Which lines in the records below include the word "assert"? Report each of them in full.

Start of Block

(** X5: a login and a registration that succeed store the token and the
    user name that the server sent.  When the token is not empty the page
    ends at [/tasks], where the tasks page, as it is set up, stores the
    theme: dark if dark was stored, light otherwise; when the token is empty
    the guard sends the page back to [/login] and the stored theme stays as
    it was.  Every other key of the storage is left alone.  From then on
    every request carries that token as its bearer credential. *)
Theorem sign_in_opens_session (fetch : Request Credentials.t -> Fetched Auth.t)
    (form : Credentials.t) (p : Entrance.t) (data : Auth.t) (register : bool) :
  (request fetch "POST" (if register then "/api/auth/register" else "/api/auth/login")
     (Some form) (Entrance.browser p)).2 = inr data ->
  let p' := if register then submitRegister true fetch form p
            else submitLogin true fetch form p in
  let br' := Entrance.browser p' in
  let theme := localStorage (Entrance.browser p) !! "tf_theme" in
  localStorage br' !! "tf_token" = Some (Auth.token data)
  /\ localStorage br' !! "tf_user" = Some (Auth.username data)
  /\ localStorage br' !! "tf_theme"
     = (if String.eqb (Auth.token data) "" then theme
        else Some (if bool_decide (theme = Some "dark") then "dark" else "light"))
  /\ (forall k, k <> "tf_token" -> k <> "tf_user" -> k <> "tf_theme" ->
        localStorage br' !! k = localStorage (Entrance.browser p) !! k)
  /\ hash br' = (if String.eqb (Auth.token data) "" then "/login" else "/tasks")
  /\ (Auth.token data <> "" ->
      forall (B : Type) (method path : string) (body : option B),
        In ("Authorization", "Bearer " +:+ Auth.token data)
           (headers (fetchArgs method path body br'))).
Proof.
  intros H. cbv zeta.
  assert (G : forall br : Browser,
    br = Entrance.browser p ->
    let b := arrive (push "/tasks" (storeSession data br)) in
    let theme := localStorage (Entrance.browser p) !! "tf_theme" in
    localStorage b !! "tf_token" = Some (Auth.token data)
    /\ localStorage b !! "tf_user" = Some (Auth.username data)
    /\ localStorage b !! "tf_theme"
       = (if String.eqb (Auth.token data) "" then theme
          else Some (if bool_decide (theme = Some "dark") then "dark" else "light"))
    /\ (forall k, k <> "tf_token" -> k <> "tf_user" -> k <> "tf_theme" ->
          localStorage b !! k = localStorage (Entrance.browser p) !! k)
    /\ hash b = (if String.eqb (Auth.token data) "" then "/login" else "/tasks")
    /\ (Auth.token data <> "" ->
        forall (B : Type) (method path : string) (body : option B),
          In ("Authorization", "Bearer " +:+ Auth.token data)
             (headers (fetchArgs method path body b)))).
  { intros br ->. cbv zeta.
    set (s := storeSession data (Entrance.browser p)).
    assert (Hh : hash (push "/tasks" s)
                 = if String.eqb (Auth.token data) "" then "/login" else "/tasks").
    { rewrite push_tasks. unfold s. simpl.
      rewrite lookup_insert_ne by discriminate. rewrite lookup_insert_eq. simpl.
      destruct (String.eqb (Auth.token data) ""); reflexivity. }
    assert (Hs : localStorage (push "/tasks" s)
                 = <["tf_user" := Auth.username data]>
                     (<["tf_token" := Auth.token data]>
                        (localStorage (Entrance.browser p)))) by reflexivity.
    assert (Hb : arrive (push "/tasks" s)
                 = if String.eqb (Auth.token data) "" then push "/tasks" s
                   else enterTasks (push "/tasks" s)).
    { unfold arrive. rewrite Hh.
      destruct (String.eqb (Auth.token data) ""); reflexivity. }
    rewrite Hb.
    assert (Ht : localStorage (if String.eqb (Auth.token data) "" then push "/tasks" s
                               else enterTasks (push "/tasks" s))
                 !! "tf_token" = Some (Auth.token data)).
    { destruct (String.eqb (Auth.token data) ""); cbn [enterTasks localStorage];
        rewrite ?Hs; rewrite ?(lookup_insert_ne _ "tf_theme") by discriminate;
        rewrite lookup_insert_ne by discriminate; apply lookup_insert_eq. }
    split; [exact Ht|]. split; [|split; [|split; [|split]]].
    - destruct (String.eqb (Auth.token data) ""); cbn [enterTasks localStorage];
        rewrite ?Hs; rewrite ?(lookup_insert_ne _ "tf_theme") by discriminate;
        apply lookup_insert_eq.
    - destruct (String.eqb (Auth.token data) ""); cbn [enterTasks localStorage];
        rewrite ?Hs.
      + now rewrite !lookup_insert_ne by discriminate.
      + rewrite lookup_insert_eq. rewrite !lookup_insert_ne by discriminate.
        reflexivity.
    - intros k H1 H2 H3.
      destruct (String.eqb (Auth.token data) ""); cbn [enterTasks localStorage];
        rewrite ?Hs; now rewrite !lookup_insert_ne by congruence.
    - destruct (String.eqb (Auth.token data) ""); [exact Hh | exact Hh].
    - intros Hne B method path body. unfold fetchArgs. cbn [headers].
      rewrite Ht. simpl.
      destruct (String.eqb_spec (Auth.token data) ""); [contradiction|].
      right. now left. }
  destruct register; [unfold submitRegister | unfold submitLogin]; simpl;
    (destruct (request _ _ _ _ _) as [br [e|d]] eqn:E; simpl in H; [discriminate|]);
    injection H as ->; apply request_data_frame in E; subst br; simpl; now apply G.
Qed.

End of Block

(Result for this task):
  assert (G : forall br : Browser,
    assert (Hh : hash (push "/tasks" s)
    assert (Hs : localStorage (push "/tasks" s)
    assert (Hb : arrive (push "/tasks" s)
    assert (Ht : localStorage (if String.eqb (Auth.token data) "" then push "/tasks" s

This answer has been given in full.